### About this task
What is needed here is an exact repetition of the records below, beginning at the line that has "(WireEvent.PostError surface WireEvent.InvalidTransform)" and stopping after the line that has "modify (λ w, World.set_alive".

### Supplied material
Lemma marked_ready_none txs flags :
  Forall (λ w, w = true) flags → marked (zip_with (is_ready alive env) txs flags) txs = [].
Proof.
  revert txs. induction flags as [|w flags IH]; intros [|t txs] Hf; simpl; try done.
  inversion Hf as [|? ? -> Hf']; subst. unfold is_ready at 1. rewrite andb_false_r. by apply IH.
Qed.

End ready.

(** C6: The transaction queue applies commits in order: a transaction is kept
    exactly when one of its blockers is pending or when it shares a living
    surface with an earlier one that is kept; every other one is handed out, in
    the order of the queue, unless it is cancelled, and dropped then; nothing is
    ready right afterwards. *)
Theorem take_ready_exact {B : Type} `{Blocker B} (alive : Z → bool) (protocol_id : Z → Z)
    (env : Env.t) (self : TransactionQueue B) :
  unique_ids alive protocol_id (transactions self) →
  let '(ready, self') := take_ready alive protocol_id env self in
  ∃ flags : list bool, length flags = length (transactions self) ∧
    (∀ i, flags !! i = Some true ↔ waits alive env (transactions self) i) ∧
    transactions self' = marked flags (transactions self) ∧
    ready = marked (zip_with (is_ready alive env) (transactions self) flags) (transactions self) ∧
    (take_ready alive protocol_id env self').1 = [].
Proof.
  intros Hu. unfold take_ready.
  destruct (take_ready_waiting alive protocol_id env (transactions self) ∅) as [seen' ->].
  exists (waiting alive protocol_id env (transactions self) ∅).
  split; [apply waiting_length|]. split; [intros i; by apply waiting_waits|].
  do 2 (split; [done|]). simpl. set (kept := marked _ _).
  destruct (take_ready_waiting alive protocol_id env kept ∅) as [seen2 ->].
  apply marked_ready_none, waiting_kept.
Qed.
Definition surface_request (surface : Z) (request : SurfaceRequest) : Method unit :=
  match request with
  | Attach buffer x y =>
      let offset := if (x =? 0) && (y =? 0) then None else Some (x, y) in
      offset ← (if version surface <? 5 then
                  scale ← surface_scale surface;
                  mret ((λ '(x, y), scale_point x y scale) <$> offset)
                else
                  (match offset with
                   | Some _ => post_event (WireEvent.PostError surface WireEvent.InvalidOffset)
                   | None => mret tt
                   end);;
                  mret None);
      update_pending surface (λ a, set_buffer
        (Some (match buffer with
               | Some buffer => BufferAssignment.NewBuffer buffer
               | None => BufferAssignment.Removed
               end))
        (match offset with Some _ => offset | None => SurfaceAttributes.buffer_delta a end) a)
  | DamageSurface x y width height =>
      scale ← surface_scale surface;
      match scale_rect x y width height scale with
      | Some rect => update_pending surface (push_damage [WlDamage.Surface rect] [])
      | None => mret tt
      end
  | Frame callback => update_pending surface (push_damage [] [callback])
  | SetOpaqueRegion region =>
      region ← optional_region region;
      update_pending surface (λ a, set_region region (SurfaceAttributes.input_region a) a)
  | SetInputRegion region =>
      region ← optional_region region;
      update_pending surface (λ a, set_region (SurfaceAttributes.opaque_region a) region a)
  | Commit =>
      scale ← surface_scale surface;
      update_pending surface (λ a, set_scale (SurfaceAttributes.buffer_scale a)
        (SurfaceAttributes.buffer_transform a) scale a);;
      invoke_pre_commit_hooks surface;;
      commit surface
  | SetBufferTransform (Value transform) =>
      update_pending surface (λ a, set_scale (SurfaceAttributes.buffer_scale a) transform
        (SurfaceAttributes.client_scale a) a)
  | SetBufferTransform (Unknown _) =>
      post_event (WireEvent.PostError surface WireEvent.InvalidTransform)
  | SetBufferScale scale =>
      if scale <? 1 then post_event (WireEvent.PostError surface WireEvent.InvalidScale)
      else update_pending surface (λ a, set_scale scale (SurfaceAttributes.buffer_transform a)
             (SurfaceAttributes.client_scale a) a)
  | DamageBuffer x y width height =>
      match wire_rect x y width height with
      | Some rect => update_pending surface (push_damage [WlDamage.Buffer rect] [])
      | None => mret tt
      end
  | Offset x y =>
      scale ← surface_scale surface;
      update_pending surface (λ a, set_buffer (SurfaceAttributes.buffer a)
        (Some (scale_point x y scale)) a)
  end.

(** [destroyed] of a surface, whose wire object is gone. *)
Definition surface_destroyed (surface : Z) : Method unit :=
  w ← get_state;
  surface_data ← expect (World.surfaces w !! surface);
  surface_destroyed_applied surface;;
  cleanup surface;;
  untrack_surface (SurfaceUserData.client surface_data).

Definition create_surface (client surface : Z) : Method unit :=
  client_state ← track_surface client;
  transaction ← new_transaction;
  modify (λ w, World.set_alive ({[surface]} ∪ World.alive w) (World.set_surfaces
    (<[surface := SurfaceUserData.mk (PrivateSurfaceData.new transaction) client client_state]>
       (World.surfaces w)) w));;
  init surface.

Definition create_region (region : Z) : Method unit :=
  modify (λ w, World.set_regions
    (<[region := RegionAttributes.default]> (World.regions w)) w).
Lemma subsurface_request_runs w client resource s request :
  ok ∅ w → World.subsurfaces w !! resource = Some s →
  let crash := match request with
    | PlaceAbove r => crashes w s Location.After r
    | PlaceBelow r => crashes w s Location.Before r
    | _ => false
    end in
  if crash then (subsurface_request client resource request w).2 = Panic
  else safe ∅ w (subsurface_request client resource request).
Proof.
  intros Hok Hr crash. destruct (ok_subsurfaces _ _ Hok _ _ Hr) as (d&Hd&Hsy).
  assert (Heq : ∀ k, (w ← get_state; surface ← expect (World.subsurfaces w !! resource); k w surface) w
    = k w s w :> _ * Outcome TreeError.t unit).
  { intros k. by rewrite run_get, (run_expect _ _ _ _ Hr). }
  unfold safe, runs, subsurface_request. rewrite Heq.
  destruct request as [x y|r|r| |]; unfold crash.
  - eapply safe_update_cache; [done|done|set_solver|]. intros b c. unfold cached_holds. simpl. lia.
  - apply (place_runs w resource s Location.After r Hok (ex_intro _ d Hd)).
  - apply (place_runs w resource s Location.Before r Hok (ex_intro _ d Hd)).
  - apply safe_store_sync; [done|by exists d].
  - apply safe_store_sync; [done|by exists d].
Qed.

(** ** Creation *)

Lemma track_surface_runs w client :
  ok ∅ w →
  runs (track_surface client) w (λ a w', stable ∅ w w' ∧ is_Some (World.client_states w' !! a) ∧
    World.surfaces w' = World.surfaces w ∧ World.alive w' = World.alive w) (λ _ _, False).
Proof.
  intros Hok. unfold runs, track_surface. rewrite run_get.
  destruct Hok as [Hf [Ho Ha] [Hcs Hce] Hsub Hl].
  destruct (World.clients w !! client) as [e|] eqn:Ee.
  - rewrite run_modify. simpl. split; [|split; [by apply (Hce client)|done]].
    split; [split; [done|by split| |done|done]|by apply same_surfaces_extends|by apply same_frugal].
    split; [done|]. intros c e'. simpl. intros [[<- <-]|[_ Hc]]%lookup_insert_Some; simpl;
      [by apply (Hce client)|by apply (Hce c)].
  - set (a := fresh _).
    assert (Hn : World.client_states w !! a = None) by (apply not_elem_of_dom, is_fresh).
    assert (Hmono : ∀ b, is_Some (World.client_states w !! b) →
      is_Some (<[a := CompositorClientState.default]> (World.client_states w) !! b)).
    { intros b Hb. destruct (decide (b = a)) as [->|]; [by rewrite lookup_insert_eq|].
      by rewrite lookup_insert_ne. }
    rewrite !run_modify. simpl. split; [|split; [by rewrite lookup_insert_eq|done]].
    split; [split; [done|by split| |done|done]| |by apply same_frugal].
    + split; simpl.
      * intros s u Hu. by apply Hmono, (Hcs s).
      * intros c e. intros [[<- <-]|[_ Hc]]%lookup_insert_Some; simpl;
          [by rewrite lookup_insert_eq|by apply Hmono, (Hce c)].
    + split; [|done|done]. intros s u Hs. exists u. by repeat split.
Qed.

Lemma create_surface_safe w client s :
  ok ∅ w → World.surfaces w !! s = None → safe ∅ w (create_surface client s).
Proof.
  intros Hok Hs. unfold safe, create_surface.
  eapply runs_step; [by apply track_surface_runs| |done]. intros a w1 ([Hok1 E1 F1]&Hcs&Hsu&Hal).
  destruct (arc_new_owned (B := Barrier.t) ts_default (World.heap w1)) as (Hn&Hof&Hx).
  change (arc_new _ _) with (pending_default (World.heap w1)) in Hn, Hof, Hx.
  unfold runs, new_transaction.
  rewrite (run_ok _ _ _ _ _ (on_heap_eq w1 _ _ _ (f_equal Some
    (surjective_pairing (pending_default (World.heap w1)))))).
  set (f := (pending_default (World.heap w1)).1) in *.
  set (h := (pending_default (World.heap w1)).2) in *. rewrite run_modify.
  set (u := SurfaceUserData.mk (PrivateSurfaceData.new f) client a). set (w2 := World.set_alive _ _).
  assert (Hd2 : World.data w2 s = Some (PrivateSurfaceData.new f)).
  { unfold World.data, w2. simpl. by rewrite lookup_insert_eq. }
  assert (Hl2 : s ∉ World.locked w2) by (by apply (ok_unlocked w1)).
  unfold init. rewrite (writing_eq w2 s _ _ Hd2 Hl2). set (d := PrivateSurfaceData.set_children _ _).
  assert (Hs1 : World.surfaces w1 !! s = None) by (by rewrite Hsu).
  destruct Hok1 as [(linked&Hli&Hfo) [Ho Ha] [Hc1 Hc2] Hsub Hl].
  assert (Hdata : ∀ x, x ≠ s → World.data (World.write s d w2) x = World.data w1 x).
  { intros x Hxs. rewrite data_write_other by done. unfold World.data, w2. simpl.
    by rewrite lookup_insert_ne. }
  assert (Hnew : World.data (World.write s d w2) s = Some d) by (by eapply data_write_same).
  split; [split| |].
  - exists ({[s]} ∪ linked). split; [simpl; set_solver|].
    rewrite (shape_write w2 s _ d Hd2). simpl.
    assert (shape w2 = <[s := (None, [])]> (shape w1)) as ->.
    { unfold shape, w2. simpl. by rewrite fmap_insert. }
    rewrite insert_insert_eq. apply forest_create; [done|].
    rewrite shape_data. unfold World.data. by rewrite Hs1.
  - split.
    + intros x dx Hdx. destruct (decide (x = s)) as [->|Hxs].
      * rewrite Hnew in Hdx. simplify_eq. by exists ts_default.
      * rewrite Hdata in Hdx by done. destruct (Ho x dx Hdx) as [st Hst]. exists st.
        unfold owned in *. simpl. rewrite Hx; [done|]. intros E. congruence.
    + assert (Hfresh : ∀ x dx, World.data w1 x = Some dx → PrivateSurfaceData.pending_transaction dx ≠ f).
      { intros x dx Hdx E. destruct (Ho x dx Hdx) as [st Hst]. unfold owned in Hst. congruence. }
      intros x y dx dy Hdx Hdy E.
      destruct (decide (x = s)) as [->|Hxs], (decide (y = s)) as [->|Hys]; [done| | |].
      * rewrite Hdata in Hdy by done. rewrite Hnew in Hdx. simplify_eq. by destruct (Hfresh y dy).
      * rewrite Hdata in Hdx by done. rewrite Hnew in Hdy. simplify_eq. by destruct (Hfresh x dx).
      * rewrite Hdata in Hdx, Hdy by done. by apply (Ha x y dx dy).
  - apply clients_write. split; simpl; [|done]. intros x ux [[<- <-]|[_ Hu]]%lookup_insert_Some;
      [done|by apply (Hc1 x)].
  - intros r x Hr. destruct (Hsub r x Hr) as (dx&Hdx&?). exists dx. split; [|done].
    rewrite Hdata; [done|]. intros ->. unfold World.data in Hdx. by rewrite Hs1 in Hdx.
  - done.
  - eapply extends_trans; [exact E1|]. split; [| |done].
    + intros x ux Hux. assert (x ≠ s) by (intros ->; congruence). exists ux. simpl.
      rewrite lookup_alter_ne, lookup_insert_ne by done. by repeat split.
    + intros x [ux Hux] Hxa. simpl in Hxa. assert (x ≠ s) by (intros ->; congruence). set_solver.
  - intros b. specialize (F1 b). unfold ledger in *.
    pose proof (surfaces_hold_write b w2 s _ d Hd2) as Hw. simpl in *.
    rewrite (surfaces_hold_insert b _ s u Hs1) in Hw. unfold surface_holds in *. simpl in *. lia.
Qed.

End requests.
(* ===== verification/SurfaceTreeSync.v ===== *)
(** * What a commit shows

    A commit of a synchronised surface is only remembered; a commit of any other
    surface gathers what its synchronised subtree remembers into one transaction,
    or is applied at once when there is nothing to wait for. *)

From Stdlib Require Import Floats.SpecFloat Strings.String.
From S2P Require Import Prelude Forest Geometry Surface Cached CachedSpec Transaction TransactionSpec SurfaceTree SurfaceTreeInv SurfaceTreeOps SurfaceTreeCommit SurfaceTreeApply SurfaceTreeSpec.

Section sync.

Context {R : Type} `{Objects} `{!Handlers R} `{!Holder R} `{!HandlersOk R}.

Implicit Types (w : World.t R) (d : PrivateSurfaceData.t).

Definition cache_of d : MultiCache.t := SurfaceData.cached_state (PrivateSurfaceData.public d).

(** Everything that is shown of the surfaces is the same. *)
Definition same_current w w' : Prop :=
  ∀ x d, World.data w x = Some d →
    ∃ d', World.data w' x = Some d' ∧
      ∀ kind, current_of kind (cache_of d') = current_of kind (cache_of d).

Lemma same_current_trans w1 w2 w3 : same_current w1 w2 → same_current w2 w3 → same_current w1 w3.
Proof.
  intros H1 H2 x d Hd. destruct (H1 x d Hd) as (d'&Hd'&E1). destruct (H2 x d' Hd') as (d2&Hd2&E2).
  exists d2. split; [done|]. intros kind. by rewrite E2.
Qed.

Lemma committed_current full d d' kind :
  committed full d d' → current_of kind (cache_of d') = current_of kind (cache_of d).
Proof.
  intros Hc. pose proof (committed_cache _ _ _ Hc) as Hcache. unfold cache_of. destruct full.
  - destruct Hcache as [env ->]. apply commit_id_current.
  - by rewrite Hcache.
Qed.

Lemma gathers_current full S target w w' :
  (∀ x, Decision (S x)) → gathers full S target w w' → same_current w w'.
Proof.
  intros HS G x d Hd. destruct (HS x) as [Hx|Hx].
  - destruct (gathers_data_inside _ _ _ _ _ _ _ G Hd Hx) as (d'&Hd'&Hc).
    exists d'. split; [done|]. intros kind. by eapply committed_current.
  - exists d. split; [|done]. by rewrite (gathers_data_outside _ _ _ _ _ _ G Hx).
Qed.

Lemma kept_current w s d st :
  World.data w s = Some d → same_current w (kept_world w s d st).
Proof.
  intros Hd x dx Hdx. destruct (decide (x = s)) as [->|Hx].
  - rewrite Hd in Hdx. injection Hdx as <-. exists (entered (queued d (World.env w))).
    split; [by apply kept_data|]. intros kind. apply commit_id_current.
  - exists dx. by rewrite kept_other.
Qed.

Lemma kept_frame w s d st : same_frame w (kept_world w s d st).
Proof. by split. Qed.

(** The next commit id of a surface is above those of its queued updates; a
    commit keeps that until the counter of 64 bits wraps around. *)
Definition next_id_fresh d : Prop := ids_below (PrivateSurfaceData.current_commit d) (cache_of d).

### Response
      post_event (WireEvent.PostError surface WireEvent.InvalidTransform)
  | SetBufferScale scale =>
      if scale <? 1 then post_event (WireEvent.PostError surface WireEvent.InvalidScale)
      else update_pending surface (λ a, set_scale scale (SurfaceAttributes.buffer_transform a)
             (SurfaceAttributes.client_scale a) a)
  | DamageBuffer x y width height =>
      match wire_rect x y width height with
      | Some rect => update_pending surface (push_damage [WlDamage.Buffer rect] [])
      | None => mret tt
      end
  | Offset x y =>
      scale ← surface_scale surface;
      update_pending surface (λ a, set_buffer (SurfaceAttributes.buffer a)
        (Some (scale_point x y scale)) a)
  end.

(** [destroyed] of a surface, whose wire object is gone. *)
Definition surface_destroyed (surface : Z) : Method unit :=
  w ← get_state;
  surface_data ← expect (World.surfaces w !! surface);
  surface_destroyed_applied surface;;
  cleanup surface;;
  untrack_surface (SurfaceUserData.client surface_data).

Definition create_surface (client surface : Z) : Method unit :=
  client_state ← track_surface client;
  transaction ← new_transaction;
  modify (λ w, World.set_alive ({[surface]} ∪ World.alive w) (World.set_surfaces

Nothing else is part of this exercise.